» **Your goal**:
Reproduce every record exactly as written.

——————

(* ===== verification/HtmlTok.v ===== *)
(** * html.parser's tokenizer under BeautifulSoup (line 62)

    [BeautifulSoup(page, "html.parser")] creates a
    [BeautifulSoupHTMLParser] (a subclass of Python's
    [html.parser.HTMLParser] built with [convert_charrefs=False]), calls
    its [feed(markup)] and then [close()]: [goahead(0)] then [goahead(1)]
    over the text not yet consumed.  This file models that tokenizer as
    CPython's [html/parser.py] and [_markupbase.py] have it from 3.5 to
    the 3.12 and 3.13 releases before the 2025 changes to comments, CDATA
    content and [</script>] scanning.

    The parser's state is the text not read yet (its position), and
    [cdata_elem], set after [<script>] or [<style>].  Each regular
    expression of the module is a function on the text at the position:
    the one match [re.match] finds, written out with the choices its
    backtracking makes ([attr_value] gives back a space or an equals sign
    when a quoted value is not closed, [entityref] gives back name
    characters until a terminator follows).  Each [parse_*] method returns
    the callbacks it makes and the new position, or [None] for a negative
    result ([-1]: the construct is not complete).  [construct] is the
    body of [goahead]'s loop after the text before the next [<] or [&];
    [goahead_loop] is the loop, with one round per character as its count
    (every round it goes on after consumes text).

    The callbacks are [Soup.event]s.  bs4's [handle_charref] and
    [handle_entityref] turn a reference into text through tables of
    Unicode characters, and [html.unescape] does the same for attribute
    values holding [&]: these three tables are the parameters [refs]
    (Latin-1 strings cannot hold their results).  An [AssertionError] of
    [_markupbase] (an unknown marked section) is an exception; bs4 turns
    it into [ParserRejectedMarkup] ([Soup.soup_parse_src]).  bs4's
    [handle_charref] calls [int] on the digits of a decimal reference
    before its table, outside any [try]: more than 4300 digits raise
    CPython's [ValueError] ([charref_int]), which [BeautifulSoup] lets
    through.
    [html_parser] is the [Tool.HtmlParser] instance: bs4's tree builder
    on these callbacks.

    The theorems, in section [RoundTrip], read back the markup
    [ser_forest] prints for a printable forest ([plain]: lower-case
    names, double-quoted values without [&], texts of any characters
    with [&] and [<] written [&amp;] and [&lt;], comments without [-],
    [<script>] and [<style>] holding one text without [</], written as
    it is): one lemma per construct ([attrs_collect_ser],
    [parse_starttag_ser], [parse_endtag_ser], [parse_comment_ser]), the
    round in CDATA mode that reads a raw content up to its end tag
    ([search_raw], [loop_raw]), the rounds of a text, one per reference
    ([round_ref], [loop_esc], under the hypotheses [amp_ref] and
    [lt_ref] on the entity table), a loop lemma per node by nested
    induction ([loops_all]), and [tokenize_ser], whose count of rounds is
    enough because a tree takes one round per tag, comment and reference
    ([node_steps_fit]: at most its length).  The callbacks of a text with
    references are the pieces of the text ([Soup.split_events]), which
    bs4 joins ([Soup.soup_parse_split]).  Every exception the
    tokenizer raises is an [AssertionError] or that [ValueError]
    ([tokenize_raise]).  The
    claims are the round trip through [BeautifulSoup], the tool on the
    markup of a printable page (what lines 65-84 give on its tree) and,
    through the tool, the rejection of an unknown marked section after
    printable markup, which the tool returns as its error text. *)

From Stdlib Require Import String Ascii List Bool Arith Lia.
From S2P Require Import Prelude PyStr PyRe PyInt Url Repr Dom Extract Tool Soup.
Import ListNotations.
Local Open Scope string_scope.
(** An LLM that always asks for the tool, with runs of the tool that
    start the driver and return a text: [n] iterations run the tool [n]
    times and end with the forced response. *)
Lemma loop_limit (input : string)
    (Hact : forall steps w, exists a w', plan input steps w = (Ok (AgentAction a), w') /\ act_tool a = tool_name)
    (Hi : forall w, exists p w', install w = (Ok p, w'))
    (Hs : forall p w, exists w', start p chrome_options w = (Ok tt, w'))
    (Ht : forall q s, exists obs s', search_sciencedirect_bipolar q s = (Ok obs, s')) :
  forall n steps s, exists s', executor_loop n input steps s = (Ok stopped_output, s') /\
    exists d, calls s' = (calls s ++ d)%list /\ starts d = n.
Proof.
  induction n as [|n IH]; intros steps s.
  - exists s. split; [reflexivity|]. exists []. split; [symmetry; apply app_nil_r | reflexivity].
  - destruct (Hact steps (world s)) as (a & w0 & Hp & Ha).
    rewrite (loop_action n input steps s a w0 Hp), perform_tool by exact Ha.
    set (s1 := {| world := w0; calls := calls s |}).
    destruct (Ht (act_input a) s1) as (obs & s2 & E). rewrite E.
    destruct (Hi w0) as (p & w1 & Hi1). destruct (Hs p w1) as (w2 & Hs1).
    destruct (tool_started_once (act_input a) p s1 s2 w1 w2 _ Hi1 Hs1 E) as (d1 & Hd1 & Hn1).
    destruct (IH (steps ++ [(a, obs)])%list s2) as (s' & E' & d2 & Hd2 & Hn2).
    exists s'. split; [exact E'|]. exists (d1 ++ d2)%list.
    rewrite Hd2, Hd1, <- app_assoc, starts_app. split; [reflexivity | cbn [calls s1]; lia].
Qed.

Lemma plan_text (input : string) (steps : list agent_step) (w w0 : W) (text : string) :
  complete (agent_prompt input (construct_scratchpad steps)) stop w = (Ok text, w0) ->
  plan input steps w = (mrkl_parse text, w0).
Proof. intros Hc. unfold plan. now rewrite Hc. Qed.

(** ** Theorems *)

(** C14: In every state the executor reaches, the iteration counter is at
    most 15, one intermediate step is recorded per iteration, the browser
    calls only grow, and each iteration started at most one Chrome driver. *)
Theorem reachable_invariant (input : string) (s0 : @state W) (st : astate) :
  reachable input s0 st -> agent_inv s0 st.
Proof. apply reachable_agent_inv. Qed.

(** C15: Every execution of the executor's loop is finite, whatever the LLM
    answers: the guard [iterations >= max_iterations] bounds it. *)
Theorem executor_terminates (input : string) (st : astate) :
  Acc (fun y x => astep input x y) st.
Proof. apply astep_acc. Qed.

——————

» **Answer**:
(* ===== verification/HtmlTok.v ===== *)
(** * html.parser's tokenizer under BeautifulSoup (line 62)

    [BeautifulSoup(page, "html.parser")] creates a
    [BeautifulSoupHTMLParser] (a subclass of Python's
    [html.parser.HTMLParser] built with [convert_charrefs=False]), calls
    its [feed(markup)] and then [close()]: [goahead(0)] then [goahead(1)]
    over the text not yet consumed.  This file models that tokenizer as
    CPython's [html/parser.py] and [_markupbase.py] have it from 3.5 to
    the 3.12 and 3.13 releases before the 2025 changes to comments, CDATA
    content and [</script>] scanning.

    The parser's state is the text not read yet (its position), and
    [cdata_elem], set after [<script>] or [<style>].  Each regular
    expression of the module is a function on the text at the position:
    the one match [re.match] finds, written out with the choices its
    backtracking makes ([attr_value] gives back a space or an equals sign
    when a quoted value is not closed, [entityref] gives back name
    characters until a terminator follows).  Each [parse_*] method returns
    the callbacks it makes and the new position, or [None] for a negative
    result ([-1]: the construct is not complete).  [construct] is the
    body of [goahead]'s loop after the text before the next [<] or [&];
    [goahead_loop] is the loop, with one round per character as its count
    (every round it goes on after consumes text).

    The callbacks are [Soup.event]s.  bs4's [handle_charref] and
    [handle_entityref] turn a reference into text through tables of
    Unicode characters, and [html.unescape] does the same for attribute
    values holding [&]: these three tables are the parameters [refs]
    (Latin-1 strings cannot hold their results).  An [AssertionError] of
    [_markupbase] (an unknown marked section) is an exception; bs4 turns
    it into [ParserRejectedMarkup] ([Soup.soup_parse_src]).  bs4's
    [handle_charref] calls [int] on the digits of a decimal reference
    before its table, outside any [try]: more than 4300 digits raise
    CPython's [ValueError] ([charref_int]), which [BeautifulSoup] lets
    through.
    [html_parser] is the [Tool.HtmlParser] instance: bs4's tree builder
    on these callbacks.

    The theorems, in section [RoundTrip], read back the markup
    [ser_forest] prints for a printable forest ([plain]: lower-case
    names, double-quoted values without [&], texts of any characters
    with [&] and [<] written [&amp;] and [&lt;], comments without [-],
    [<script>] and [<style>] holding one text without [</], written as
    it is): one lemma per construct ([attrs_collect_ser],
    [parse_starttag_ser], [parse_endtag_ser], [parse_comment_ser]), the
    round in CDATA mode that reads a raw content up to its end tag
    ([search_raw], [loop_raw]), the rounds of a text, one per reference
    ([round_ref], [loop_esc], under the hypotheses [amp_ref] and
    [lt_ref] on the entity table), a loop lemma per node by nested
    induction ([loops_all]), and [tokenize_ser], whose count of rounds is
    enough because a tree takes one round per tag, comment and reference
    ([node_steps_fit]: at most its length).  The callbacks of a text with
    references are the pieces of the text ([Soup.split_events]), which
    bs4 joins ([Soup.soup_parse_split]).  Every exception the
    tokenizer raises is an [AssertionError] or that [ValueError]
    ([tokenize_raise]).  The
    claims are the round trip through [BeautifulSoup], the tool on the
    markup of a printable page (what lines 65-84 give on its tree) and,
    through the tool, the rejection of an unknown marked section after
    printable markup, which the tool returns as its error text. *)

From Stdlib Require Import String Ascii List Bool Arith Lia.
From S2P Require Import Prelude PyStr PyRe PyInt Url Repr Dom Extract Tool Soup.
Import ListNotations.
Local Open Scope string_scope.
(** An LLM that always asks for the tool, with runs of the tool that
    start the driver and return a text: [n] iterations run the tool [n]
    times and end with the forced response. *)
Lemma loop_limit (input : string)
    (Hact : forall steps w, exists a w', plan input steps w = (Ok (AgentAction a), w') /\ act_tool a = tool_name)
    (Hi : forall w, exists p w', install w = (Ok p, w'))
    (Hs : forall p w, exists w', start p chrome_options w = (Ok tt, w'))
    (Ht : forall q s, exists obs s', search_sciencedirect_bipolar q s = (Ok obs, s')) :
  forall n steps s, exists s', executor_loop n input steps s = (Ok stopped_output, s') /\
    exists d, calls s' = (calls s ++ d)%list /\ starts d = n.
Proof.
  induction n as [|n IH]; intros steps s.
  - exists s. split; [reflexivity|]. exists []. split; [symmetry; apply app_nil_r | reflexivity].
  - destruct (Hact steps (world s)) as (a & w0 & Hp & Ha).
    rewrite (loop_action n input steps s a w0 Hp), perform_tool by exact Ha.
    set (s1 := {| world := w0; calls := calls s |}).
    destruct (Ht (act_input a) s1) as (obs & s2 & E). rewrite E.
    destruct (Hi w0) as (p & w1 & Hi1). destruct (Hs p w1) as (w2 & Hs1).
    destruct (tool_started_once (act_input a) p s1 s2 w1 w2 _ Hi1 Hs1 E) as (d1 & Hd1 & Hn1).
    destruct (IH (steps ++ [(a, obs)])%list s2) as (s' & E' & d2 & Hd2 & Hn2).
    exists s'. split; [exact E'|]. exists (d1 ++ d2)%list.
    rewrite Hd2, Hd1, <- app_assoc, starts_app. split; [reflexivity | cbn [calls s1]; lia].
Qed.

Lemma plan_text (input : string) (steps : list agent_step) (w w0 : W) (text : string) :
  complete (agent_prompt input (construct_scratchpad steps)) stop w = (Ok text, w0) ->
  plan input steps w = (mrkl_parse text, w0).
Proof. intros Hc. unfold plan. now rewrite Hc. Qed.

(** ** Theorems *)

(** C14: In every state the executor reaches, the iteration counter is at
    most 15, one intermediate step is recorded per iteration, the browser
    calls only grow, and each iteration started at most one Chrome driver. *)
Theorem reachable_invariant (input : string) (s0 : @state W) (st : astate) :
  reachable input s0 st -> agent_inv s0 st.
Proof. apply reachable_agent_inv. Qed.

(** C15: Every execution of the executor's loop is finite, whatever the LLM
    answers: the guard [iterations >= max_iterations] bounds it. *)
Theorem executor_terminates (input : string) (st : astate) :
  Acc (fun y x => astep input x y) st.
Proof. apply astep_acc. Qed.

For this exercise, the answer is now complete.